Et puis il y a la menace très réelle d’une cybersécurité compromise. La FDA reconnaît que la cybersécurité est un « problème répandu affectant les dispositifs médicaux », qui sont de plus en plus connectés à Internet. Là encore, le fait que la mauvaise personne travaille sur des appareils de santé pourrait avoir des conséquences néfastes, à savoir que les cybercriminels auraient accès à des données sensibles, qui pourraient être utilisées pour exploiter des patients sans méfiance, leurs familles et leurs employeurs.
Les grands fabricants d’électronique comme Apple et John Deere soutiennent le droit à la réparation, mais cela ne l’autorise pas pour les technologies de santé très complexes et vitales. Les législateurs devraient laisser les dispositifs médicaux entre les mains de la FDA et des professionnels qui comprennent leurs nombreuses nuances. La législation sur le droit à la réparation ne doit pas mettre en danger la sécurité des patients.

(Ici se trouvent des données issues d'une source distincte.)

(** C9 (amended). For every accepted connection the new client object is
    registered under the generated id and its socket is sent the connection
    frame carrying that id exactly once, whatever events follow.  Every
    other frame the socket is ever sent comes after it, except for the
    error frame of a [spawn] that throws, which comes just before it. *)
Theorem connection_frame_sent_once (parse : string -> option JsValue)
    (s : state) (clientId : string) (now : Z) (sp : SpawnOutcome)
    (evs : list event) :
  clients (step parse (Connection clientId now sp) s) !! clientId
    = Some (length (heap s)) /\
  js_field "clientId"
    match connection_msg clientId with JObj fields => fields | _ => [] end
    = Some (JStr clientId) /\
  exists later,
    sent_of (length (heap s)) (run parse (Connection clientId now sp :: evs) s)
      = spawn_error_frames sp ++ FText (connection_msg clientId) :: later /\
    Forall (fun f => is_connection_frame f = false) later /\
    length (filter (fun f => is_connection_frame f = true)
              (sent_of (length (heap s))
                 (run parse (Connection clientId now sp :: evs) s))) = 1%nat.
Proof.
  split; [rewrite on_connection_eq; simpl; apply lookup_insert_eq|].
  split; [done|].
  set (s1 := step parse (Connection clientId now sp) s).
  change (run parse (Connection clientId now sp :: evs) s) with (run parse evs s1).
  assert (Hc1 : heap s1 !! length (heap s)
                = Some (connected_client clientId now sp s)).
  { unfold s1. rewrite on_connection_eq. simpl. by apply list_lookup_middle. }
  destruct (run_object parse evs s1 _ _ Hc1)
    as (c2 & Hc2 & _ & (later & Hsent & Hlater) & _).
  simpl in Hsent. exists later. unfold sent_of. rewrite Hc2, Hsent.
  rewrite <- app_assoc. simpl. split; [done|]. split; [done|].
  rewrite filter_app, filter_cons, decide_True by done.
  rewrite (filter_connection_none _ (spawn_error_frames_no_connection sp)).
  by rewrite (filter_connection_none _ Hlater).
Qed.

(** C9 (as stated) fails when [spawn] throws: the handler has already sent
    the error frame when it sends the connection frame. *)
Lemma spawn_error_precedes_connection_frame :
  sent_of 0 (run heartbeat_parser [Connection "c1" 0 SpawnThrows] init)
    = [FText (error_msg "Failed to initialize black & white video processing");
       FText (connection_msg "c1")] /\
  ~ connection_frame_first heartbeat_parser.
Proof.
  split; [reflexivity|]. intros H.
  specialize (H init "c1"%string 0 SpawnThrows []). vm_compute in H.
  discriminate H.
Qed.

(** ** A transcoder that cannot be launched *)

Lemma update_client_wss_closed r f s :
  wss_closed (update_client r f s) = wss_closed s.
Proof. unfold update_client. by destruct (heap s !! r). Qed.
(** The link pill of a project: the [href] of its anchor and the text
    it shows, for [project.github] and [project.website] alike. *)
Definition pill_href (value : jsstring) : jsstring :=
  if startsWith value (lit "http") then value else lit "https://" ++ value.

Definition pill_text (value : jsstring) : jsstring :=
  drop_final_slash (drop_www (drop_scheme value)).

End Contact.

(** ** The modern single-column template ([ResumeModern]) *)

(** A [SectionMeta] with the further fields the section renderers
    read. *)
Record SectionInfo : Type := mkSectionInfo {
  section_key : jsstring;
  displayName : jsstring;
  sectionType : jsstring;
  isDefault : bool
}.

(** A custom section: what [resumeData.customSections[key]] holds.  The
    entries of an item list are of no concern here and stay abstract. *)
Record CustomSection (Item : Type) : Type := mkCustomSection {
  custom_text : option jsstring;
  custom_items : option (list Item);
  custom_strings : option (list jsstring)
}.
Arguments mkCustomSection {Item}.
Arguments custom_text {Item}.
Arguments custom_items {Item}.
Arguments custom_strings {Item}.

(** The body of a custom section. *)
Inductive DynamicContent (Item : Type) : Type :=
| Paragraph (text : jsstring)
| ItemList (items : list Item)
| StringList (joined : jsstring).
Arguments Paragraph {Item}.
Arguments ItemList {Item}.
Arguments StringList {Item}.

Module ResumeModern.
Section Template.

Variable Item : Type.

(** [Boolean(s?.trim())] *)
Definition has_text (s : option jsstring) : bool :=
  match s with Some v => JsString.truthy (JsString.trim v) | None => false end.

(** [Boolean(xs?.length)] *)
Definition has_length {A} (xs : option (list A)) : bool :=
  match xs with Some l => Nat.ltb 0 (length l) | None => false end.

Definition renderDynamicContent (sectionType : jsstring)
    (customSection : CustomSection Item) : option (DynamicContent Item) :=
  if bool_decide (sectionType = lit "text") then
    match custom_text customSection with
    | Some text => if JsString.truthy (JsString.trim text)
                   then Some (Paragraph text) else None
    | None => None
    end
  else if bool_decide (sectionType = lit "itemList") then
    match custom_items customSection with
    | Some items => if Nat.ltb 0 (length items) then Some (ItemList items) else None
    | None => None
    end
  else if bool_decide (sectionType = lit "stringList") then
    match custom_strings customSection with
    | Some strings =>
        if Nat.ltb 0 (length strings)
        then Some (StringList (JsText.join (lit ", ") strings)) else None
    | None => None
    end
  else None.

Definition hasContent (sectionType : jsstring) (customSection : CustomSection Item)
  : bool :=
  if bool_decide (sectionType = lit "text") then has_text (custom_text customSection)
  else if bool_decide (sectionType = lit "itemList")
       then has_length (custom_items customSection)
  else if bool_decide (sectionType = lit "stringList")
       then has_length (custom_strings customSection)
  else false.

(** [DynamicResumeSectionModern]: the heading and the body of a custom
    section, or [None] for [null]. *)
Definition DynamicResumeSectionModern (sectionMeta : SectionInfo)
    (customSections : option (gmap jsstring (CustomSection Item)))
  : option (jsstring * option (DynamicContent Item)) :=
  match customSections with
  | None => None
  | Some sections =>
      match sections !! section_key sectionMeta with
      | None => None
      | Some customSection =>
          if negb (hasContent (sectionType sectionMeta) customSection) then None
          else Some (displayName sectionMeta,
                     renderDynamicContent (sectionType sectionMeta) customSection)
      end
  end.

(** The [labels] prop of the template's own [AdditionalSection]. *)
Variable labels : option (SectionLabels.t (option jsstring)).

Definition mergedLabels : SectionLabels.t jsstring :=
  {| SectionLabels.technicalSkills :=
       heading_or labels SectionLabels.technicalSkills (lit "Technical Skills:");
     SectionLabels.languages :=
       heading_or labels SectionLabels.languages (lit "Languages:");
     SectionLabels.certifications :=
       heading_or labels SectionLabels.certifications (lit "Certifications:");
     SectionLabels.awards :=
       heading_or labels SectionLabels.awards (lit "Awards:");
     SectionLabels.creativeTools :=
       heading_or labels SectionLabels.creativeTools (lit "Creative Tools:") |}.

Definition order (additional : AdditionalInfo.t) : list jsstring :=
  match AdditionalInfo.additionalSectionOrder additional with
  | Some o => o
  | None => DEFAULT_ADDITIONAL_SECTION_ORDER
  end.
(** * Portfolio dashboard: indicator pipeline, currency normaliser and
      portfolio aggregation

    A shallow embedding of the numerical core of the dashboard
    ([crypto_analyzer.py], [stock_analyzer.py], [app.py], [pages/crypto.py],
    [pages/stocks.py]) and the properties of its specification.

    Number model.  The program computes on IEEE-754 doubles (numpy
    [float64] and Python [float]).  Two models of them are used.

    - An [xfloat] is a finite rational, one of the two infinities, or
      NaN.  Finite arithmetic is exact (no rounding, no overflow) and
      zero is unsigned; the special values follow IEEE-754, so a quotient
      by zero is an infinity or NaN and NaN is absorbing.  It carries the
      properties that are about which values are combined and in what
      order: totals, scaling, the order of the bands, control flow.
    - A [Binary64.double] is a double bit for bit, with round to nearest
      even, overflow and the two zeros.  It carries the properties that
      rounding, overflow or the sign of zero decide: which cells of the
      rolling indicators have a value, and the range of the RSI, both
      computed by pandas on running sums.

    pandas uses NaN as its "no value" marker, so an undefined cell of a
    column is the cell [NaN]. *)

From Stdlib Require Import QArith Lqa.
From Stdlib Require Import Floats.SpecFloat.
From stdpp Require Import base option list strings gmap.

Local Open Scope Q_scope.

(** ** Doubles *)

Inductive xfloat : Type :=
  | Fin (q : Q)
  | PInf
  | NInf
  | NaN.

Definition is_nan (x : xfloat) : bool :=
  match x with NaN => true | _ => false end.

Definition is_finite (x : xfloat) : bool :=
  match x with Fin _ => true | _ => false end.

(** Sign of a rational as a comparison: [Lt] negative, [Eq] zero, [Gt]
    positive. *)
Definition Qsign (q : Q) : comparison := q ?= 0.

Definition xneg (x : xfloat) : xfloat :=
  match x with
  | Fin q => Fin (- q)
  | PInf => NInf
  | NInf => PInf
  | NaN => NaN
  end.

Definition xadd (x y : xfloat) : xfloat :=
  match x, y with
  | NaN, _ | _, NaN => NaN
  | Fin a, Fin b => Fin (a + b)
  | PInf, NInf | NInf, PInf => NaN
  | PInf, _ | _, PInf => PInf
  | NInf, _ | _, NInf => NInf
  end.

Definition xsub (x y : xfloat) : xfloat := xadd x (xneg y).

(** An infinity with the sign [s]; NaN for the sign of zero. *)
Definition signed_inf (s : comparison) : xfloat :=
  match s with Gt => PInf | Lt => NInf | Eq => NaN end.

Definition xsign (x : xfloat) : option comparison :=
  match x with
  | Fin q => Some (Qsign q)
  | PInf => Some Gt
  | NInf => Some Lt
  | NaN => None
  end.

Definition sign_mul (s t : comparison) : comparison :=
  match s, t with
  | Eq, _ | _, Eq => Eq
  | Gt, Gt | Lt, Lt => Gt
  | _, _ => Lt
  end.

Definition xmul (x y : xfloat) : xfloat :=
  match x, y with
  | NaN, _ | _, NaN => NaN
  | Fin a, Fin b => Fin (a * b)
  | _, _ =>
      match xsign x, xsign y with
      | Some s, Some t => signed_inf (sign_mul s t)
      | _, _ => NaN
      end
  end.

(** numpy division: no exception, [x / 0] is an infinity with the sign of
    [x] (NaN for [0 / 0]), a finite value over an infinity is zero. *)
Definition xdiv (x y : xfloat) : xfloat :=
  match x, y with
  | NaN, _ | _, NaN => NaN
  | Fin a, Fin b =>
      match Qsign b with
      | Eq => signed_inf (Qsign a)
      | _ => Fin (a / b)
      end
  | Fin _, _ => Fin 0
  | _, Fin b =>
      match xsign x with
      | Some s => signed_inf (sign_mul s (match Qsign b with Eq => Gt | c => c end))
      | None => NaN
      end
  | _, _ => NaN
  end.

(** Comparisons: every comparison with NaN is false. *)
Definition xgtb (x y : xfloat) : bool :=
  match x, y with
  | NaN, _ | _, NaN => false
  | Fin a, Fin b => match a ?= b with Gt => true | _ => false end
  | PInf, PInf => false
  | PInf, _ => true
  | _, NInf => match x with NInf => false | _ => true end
  | _, _ => false
  end.

Definition xltb (x y : xfloat) : bool := xgtb y x.

Definition of_Z (z : Z) : xfloat := Fin (inject_Z z).

#[global] Arguments xadd : simpl never.
#[global] Arguments xsub : simpl never.
#[global] Arguments xmul : simpl never.
#[global] Arguments xdiv : simpl never.
#[global] Arguments xgtb : simpl never.
#[global] Arguments xltb : simpl never.
#[global] Arguments of_Z : simpl never.

(** ** Series: a column of a table *)

Abbreviation series := (list xfloat).

(** The finite values of a list of cells, or [None] when a cell is not
    finite. *)
Fixpoint finite_values (xs : series) : option (list Q) :=
  match xs with
  | [] => Some []
  | Fin q :: xs' =>
      match finite_values xs' with
      | Some qs => Some (q :: qs)
      | None => None
      end
  | _ :: _ => None
  end.

Definition Qsum (qs : list Q) : Q := fold_right Qplus 0 qs.

Definition Qmean (qs : list Q) : Q := Qsum qs / inject_Z (Z.of_nat (length qs)).

(** The trailing window of [w] cells that ends at index [i] (inclusive), or
    [None] while fewer than [w] cells are available. *)
Definition window (w : nat) (xs : series) (i : nat) : option series :=
  if decide (w ≤ S i)%nat
  then Some (take w (drop (S i - w) xs))
  else None.

(** ** The pandas operations the analyzers use *)

Module Pandas.
(** * BugPlatformEnv: a shallow embedding of the platformer's step simulation

    The development follows [bug_platform_env.py] (preset v0) and
    [bug_platform_env_v1.py] (preset v1).  The two files are the same program
    up to a handful of constants and three code differences (the vertical
    extent used against the wall, the [not self.is_jumping] guard of the idle
    penalty, the stagnation window); they are embedded once, over a record
    [Preset] that carries exactly those differences.

    Numbers.  The program computes with Python floats and stores the physics
    state in a float32 array.  The first part of the development takes every
    number as an exact rational ([Q]): arithmetic does not round, and the
    float32 store is the identity on values (it only puts the fraction in
    lowest terms).  What is proved there is the behaviour of the program's
    branching and arithmetic over exact numbers.  Where a statement is about
    the position after many steps, rounding matters; the part on the motion
    under rounded arithmetic follows [step] with a rounding at every
    operation, and the statements about walking are proved there for every
    rounding within the relative error of the floating-point formats.

    Integers ([steps], [jump_cooldown], [prev_jump], the two components of an
    action) are Python ints and are embedded as [Z]. *)

From Stdlib Require Import List ZArith QArith Qabs Qminmax Qreduction Qround Bool Lia Lqa.
From Stdlib Require String.
Import String.StringSyntax.
Import ListNotations.

Delimit Scope string_scope with string.
Open Scope Q_scope.

(** ** Comparisons on numbers, as booleans *)

Definition Qltb (a b : Q) : bool := negb (Qle_bool b a).
Definition Qleb (a b : Q) : bool := Qle_bool a b.

(** [np.array(..., dtype=np.float32)]: value-preserving in this model. *)
Definition float32 (q : Q) : Q := Qred q.

(** ** Errors *)

Inductive exn := TypeError.

Inductive result (A : Type) :=
| Ok (a : A)
| Raise (e : exn).
Arguments Ok {A} a.
Arguments Raise {A} e.

(** ** Constants of an environment ([__init__]) *)

Record Preset := {
  speed_factor : Q;
  jump_cooldown_max : Z;
  player_width : Q;
  player_height : Q;
  (** the vertical extent tested against the wall: [player_height] in v0,
      [hitbox_height = player_height / 6] in v1 *)
  hitbox_height : Q;
  dt : Q;
  max_steps : Z;
  gravity : Q;
  move_speed : Q;
  jump_speed : Q;
  start_x : Q;
  start_y : Q;
  flag_x : Q;
  flag_y : Q;
  wall_x : Q;
  wall_width : Q;
  wall_height : Q;
  bug_gap_y_min : Q;
  bug_gap_y_max : Q;
  platform_thickness : Q;
  platforms : list (Q * Q * Q);
  (** literals of [step] that differ between the two files *)
  jump_held_penalty : Q;        (* reward -= 0.02 | 0.01 when jump == 1 *)
  ascent_divisor : Q;           (* (y_new - y) / 5 | 10 *)
  idle_checks_jumping : bool;   (* [and not self.is_jumping] present | absent *)
  low_jump_penalty : Q;         (* reward -= 1.0 | 0.4 *)
  (** [stagnation_window], [stagnation_threshhold]: v1 only *)
  stagnation : option (nat * Q)
}.
(** * The pivot of the watch-list industries *)

Lemma eqb_Z (a b : Z) : eqb Z.eq_dec a b = (a =? b).
Proof.
  unfold eqb. destruct (Z.eq_dec a b) as [->|Hne].
  - symmetry. apply Z.eqb_refl.
  - symmetry. apply Z.eqb_neq, Hne.
Qed.

Lemma supply_chain_df_In (watchlist : list string) (year_filtered : list Row) (r : Row) :
  In r (supply_chain_df watchlist year_filtered)
  <-> In r year_filtered /\ In (Industry r) watchlist.
Proof.
  unfold supply_chain_df. rewrite filter_In, isin_In. reflexivity.
Qed.

(** Within a watch-list column the cell counts every row of the year and
    the industry: the watch-list filter removes none of them. *)
Lemma watchlist_cell (watchlist : list string) (year_filtered : list Row)
    (y : Z) (c : string) :
  In c watchlist ->
  sum (map Total_Approvals
           (cell_rows Year Industry y c (supply_chain_df watchlist year_filtered)))
  = year_industry_total year_filtered y c.
Proof.
  intros Hc. unfold cell_rows, rows_with, supply_chain_df, year_industry_total.
  rewrite !filter_filter. do 2 f_equal. apply filter_ext_in. intros r _.
  rewrite eqb_Z, eqb_string.
  destruct (Year r =? y); [|apply andb_false_r].
  destruct (Industry r =? c)%string eqn:E; [|apply andb_false_r].
  apply String.eqb_eq in E. subst c.
  apply (proj2 (isin_In string_dec _ _)) in Hc. rewrite Hc. reflexivity.
Qed.

Lemma filter_none {A : Type} (f : A -> bool) (l : list A) :
  (forall x, In x l -> f x = false) -> filter f l = [].
Proof.
  induction l as [|x l IH]; intros H; simpl; [reflexivity|].
  rewrite (H x) by (left; reflexivity).
  apply IH. intros y Hy. apply H. right. exact Hy.
Qed.

(** C6: the watch-list pivot has one row per year and one column per
    industry of the rows whose [Industry] is on the watch-list, no other
    column, and the cell of a year and an industry is the sum of
    [Total_Approvals] over the rows of that year and industry, which is 0
    when there is none.  With the watch-list ["A"] and two rows of 2021 in
    industry "A" whose approvals are 10 and 20 the pivot is the single cell
    30. *)
Theorem watchlist_pivot_spec (watchlist : list string) (year_filtered : list Row) :
  let t := industry_yearly_supply_chain (supply_chain_df watchlist year_filtered) in
  (forall y, In y (index t) <->
             exists r, In r year_filtered /\ In (Industry r) watchlist /\ Year r = y)
  /\ (forall c, In c (columns t) <->
                In c watchlist /\ exists r, In r year_filtered /\ Industry r = c)
  /\ NoDup (index t) /\ NoDup (columns t)
  /\ values t
     = map (fun y => map (year_industry_total year_filtered y) (columns t)) (index t)
  /\ (forall y c, In y (index t) -> In c (columns t) ->
        frame_at t y c = Some (year_industry_total year_filtered y c))
  /\ (forall y c, In y (index t) -> In c (columns t) ->
        (forall r, In r year_filtered -> ~ (Year r = y /\ Industry r = c)) ->
        frame_at t y c = Some 0)
  /\ (forall r1 r2,
        Year r1 = 2021 -> Industry r1 = "A" -> Total_Approvals r1 = 10 ->
        Year r2 = 2021 -> Industry r2 = "A" -> Total_Approvals r2 = 20 ->
        industry_yearly_supply_chain (supply_chain_df ["A"] [r1; r2])
        = mkFrame [2021] ["A"] [[30]]).
Proof.
  intros t. subst t. unfold industry_yearly_supply_chain.
  rewrite pivot_table_fillna.
  set (sc := supply_chain_df watchlist year_filtered).
  assert (Hcols : forall c, In c (group_keys string_dec String.leb Industry sc) ->
                            In c watchlist).
  { intros c Hc. apply group_keys_In, in_map_iff in Hc.
    destruct Hc as [r [<- Hr]]. apply supply_chain_df_In in Hr. apply Hr. }
  assert (Hcell : forall y c, In c (group_keys string_dec String.leb Industry sc) ->
            sum (map Total_Approvals (cell_rows Year Industry y c sc))
            = year_industry_total year_filtered y c).
  { intros y c Hc. apply watchlist_cell, Hcols, Hc. }
  simpl. split; [|split; [|split; [|split; [|split; [|split; [|split]]]]]].
  - intros y. rewrite group_keys_In, in_map_iff. split.
    + intros [r [E Hr]]. apply supply_chain_df_In in Hr. exists r. tauto.
    + intros [r [Hr [Hw E]]]. exists r. split; [exact E|].
      apply supply_chain_df_In. tauto.
  - intros c. rewrite group_keys_In, in_map_iff. split.
    + intros [r [E Hr]]. apply supply_chain_df_In in Hr. subst c.
      split; [tauto|]. exists r. tauto.
    + intros [Hw [r [Hr E]]]. exists r. split; [exact E|].
      apply supply_chain_df_In. subst c. tauto.
  - apply group_keys_NoDup.
  - apply group_keys_NoDup.
  - apply map_ext. intros y. apply map_ext_in. intros c Hc. apply Hcell, Hc.
  - intros y c Hy Hc.
    rewrite (frame_at_tabulate _ _ _ y c Hy Hc). f_equal. apply Hcell, Hc.
  - intros y c Hy Hc Hnone.
    rewrite (frame_at_tabulate _ _ _ y c Hy Hc). f_equal.
    rewrite (Hcell y c Hc). unfold year_industry_total.
    rewrite filter_none; [reflexivity|].
    intros r Hr. apply andb_false_iff.
    destruct (Year r =? y) eqn:E1; [right | left; reflexivity].
    apply String.eqb_neq. intros E2. apply Z.eqb_eq in E1.
    apply (Hnone r Hr). split; assumption.
  - clear. intros [y1 e1 ci1 s1 i1 ia1 id1 ca1 cd1] [y2 e2 ci2 s2 i2 ia2 id2 ca2 cd2].
    unfold Total_Approvals. simpl. intros -> -> H1 -> -> H2.
    unfold industry_yearly_supply_chain, pivot_table, tabulate, fillna, group_keys.
    simpl. unfold sum, Total_Approvals. simpl.
    do 3 f_equal. lia.
Qed.

(** * The raw-data filters *)

Lemma filter_true {A : Type} (l : list A) : filter (fun _ => true) l = l.
Proof.
  induction l as [|x l IH]; simpl; [reflexivity|]. rewrite IH. reflexivity.
Qed.

Lemma filter_unless {A : Type} (skip : bool) (p : A -> bool) (l : list A) :
  (if negb skip then filter p l else l) = filter (fun x => skip || p x) l.
Proof.
  destruct skip; simpl; [symmetry; apply filter_true | reflexivity].
Qed.

Lemma filter_idempotent {A : Type} (p : A -> bool) (l : list A) :
  filter p (filter p l) = filter p l.
Proof.
  rewrite filter_filter. apply filter_ext. intros x. apply andb_diag.
Qed.

(** After lines 269-270 no [State] and no [City] is missing, and filling
    twice is filling once. *)
Lemma fillna_state_city_present (r : Row) :
  State (fillna_state_city r) <> None
  /\ City (fillna_state_city r) <> None
  /\ fillna_state_city (fillna_state_city r) = fillna_state_city r.
Proof.
  split; [discriminate | split; [discriminate | reflexivity]].
Qed.

(** [filtered_df] is one filter by [passes], once the search compiles. *)
Lemma filtered_df_filter (engine : Regex) (supply_chain : list Row)
    (selected_state selected_city : string) (selected_industry : list string)
    (search_company : string) :
  filtered_df engine supply_chain selected_state selected_city selected_industry
              search_company
  = match search_company with
    | EmptyString =>
        Ok (filter (passes selected_state selected_city selected_industry
                           (fun _ => true)) supply_chain)
    | String _ _ =>
        match engine search_company with
        | Some search =>
            Ok (filter (passes selected_state selected_city selected_industry search)
                       supply_chain)
        | None => Raise ReError
        end
    end.
Proof.
  unfold filtered_df, str_contains. rewrite !filter_unless.
  destruct search_company as [|a s], selected_industry as [|i inds];
    try destruct (engine (String a s)) as [search|];
    try reflexivity;
    rewrite ?filter_filter; f_equal; apply filter_ext; intros r; unfold passes;
    rewrite ?andb_true_r, ?andb_assoc; reflexivity.
Qed.

(** C7: filtering a result of [filtered_df] again with the same state, city,
    industries and search text returns that same result. *)
Theorem filtered_df_idempotent (engine : Regex) (supply_chain : list Row)
    (selected_state selected_city : string) (selected_industry : list string)
    (search_company : string) (result : list Row) :
  filtered_df engine supply_chain selected_state selected_city selected_industry
              search_company = Ok result ->
  filtered_df engine result selected_state selected_city selected_industry
              search_company = Ok result.
Proof.
  rewrite !filtered_df_filter.
  destruct search_company as [|a s].
  - intros H. inversion H. rewrite filter_idempotent. reflexivity.
  - destruct (engine (String a s)) as [search|]; [|discriminate].
    intros H. inversion H. rewrite filter_idempotent. reflexivity.
Qed.

(** C9: with an empty industry selection the industry step is skipped: the
    result is that of the state, city and search steps alone, and it is the
    result of a selection that holds every industry of the frame. *)
Theorem filtered_df_empty_industry (engine : Regex) (supply_chain : list Row)
    (selected_state selected_city search_company : string) :
  filtered_df engine supply_chain selected_state selected_city [] search_company
  = (let by_state :=
       if negb (selected_state =? "All")%string
       then filter (fun r => str_eq (State r) selected_state) supply_chain
       else supply_chain in
     let by_city :=
       if negb (selected_city =? "All")%string
       then filter (fun r => str_eq (City r) selected_city) by_state
       else by_state in
     match search_company with
     | EmptyString => Ok by_city
     | String _ _ => str_contains engine search_company Employer_Name by_city
     end)
  /\ (forall every_industry,
        (forall r, In r supply_chain -> In (Industry r) every_industry) ->
        filtered_df engine supply_chain selected_state selected_city every_industry
                    search_company
        = filtered_df engine supply_chain selected_state selected_city []
                      search_company).
Proof.
  split; [reflexivity|].
  intros every_industry Hall. rewrite !filtered_df_filter.
  assert (E : forall search,
            filter (passes selected_state selected_city every_industry search)
                   supply_chain
            = filter (passes selected_state selected_city [] search) supply_chain).
  { intros search. apply filter_ext_in. intros r Hr. unfold passes.
    destruct every_industry as [|i inds]; [reflexivity|].
    rewrite (proj2 (isin_In string_dec _ _) (Hall r Hr)). reflexivity. }
  destruct search_company as [|a s]; [rewrite E; reflexivity|].
  destruct (engine (String a s)); [rewrite E; reflexivity | reflexivity].
Qed.

(** * Totality *)

(** C4 does not hold for the table of the top industries: when no year is
    selected the year filter leaves no row, the pivot has no row, and
    [industry_yearly.index[0]] raises [IndexError]. *)
Theorem industry_yearly_raises_without_years (df : list Row) :
  year_filtered_df df [] = []
  /\ industry_yearly 10 (year_filtered_df df []) = Raise IndexError.
Proof.
  assert (E : year_filtered_df df [] = []).
  { unfold year_filtered_df. apply filter_none. intros r _. reflexivity. }
  rewrite E. split; reflexivity.
Qed.

(** The other aggregations return on the empty frame. *)
Example empty_frame_results :
  yearly_approvals [] = []
  /\ yearly_denials [] = []
  /\ industry_pivot 10 [] = mkFrame [] [] []
  /\ industry_yearly_supply_chain (supply_chain_df target_industries [])
     = mkFrame [] [] []
  /\ top_companies 30 "31-33 - Manufacturing" [] = []
  /\ filtered_df literal_engine [] "All" "All" [] "" = Ok [].
Proof.
  repeat split.
Qed.

(** A search text that is no regular expression makes the search step
    raise, whatever the frame. *)
Lemma filtered_df_raises (engine : Regex) (supply_chain : list Row)
    (selected_state selected_city : string) (selected_industry : list string)
    (search_company : string) :
  search_company <> "" -> engine search_company = None ->
  filtered_df engine supply_chain selected_state selected_city selected_industry
              search_company = Raise ReError.
Proof.
  intros Hne Hnone. rewrite filtered_df_filter.
  destruct search_company; [congruence|]. rewrite Hnone. reflexivity.
Qed.

(** * The theorems at concrete frames *)

Lemma calculate_yoy_change_witness :
  100 <> 0
  /\ calculate_yoy_change 150 100
     = PyFloat ((float_of_Z (150 - 100) / float_of_Z 100) * float_of_Z 100)%float.
Proof.
  assert (H : 100 <> 0) by discriminate.
  split; [exact H|].
  exact (proj1 (proj2 calculate_yoy_change_spec) 150 100 H).
Defined.

Lemma industry_yearly_columns_and_row_sums_witness :
  sample_df <> []
  /\ exists t, industry_yearly 2 sample_df = Ok t
       /\ (length (columns t) <= 2 + 1)%nat
       /\ index t = pivot_years sample_df
       /\ Forall2 (fun y row => sum row = year_approvals sample_df y)
                  (index t) (values t).
Proof.
  assert (H : sample_df <> []) by discriminate.
  split; [exact H|].
  exact (proj2 (industry_yearly_columns_and_row_sums 2 sample_df) H).
Defined.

Photo : Vadim Sajniev, Getty Images
Peter J. Pitts est président et co-fondateur du Centre for Medicine in the Public Interest. Il est également professeur invité à la Faculté de médecine de l’Université de Paris. Le professeur Pitts est un ancien membre du Senior Executive Service des États-Unis et commissaire associé de la Food & Drug Administration des États-Unis, où il a exercé les fonctions de conseiller principal en matière de communications et de politiques auprès du commissaire. Il a supervisé le Bureau des affaires publiques de la FDA, le Bureau du Médiateur, le Bureau des questions spéciales de santé, le Bureau du Secrétariat exécutif et le Comité consultatif de surveillance et de gestion.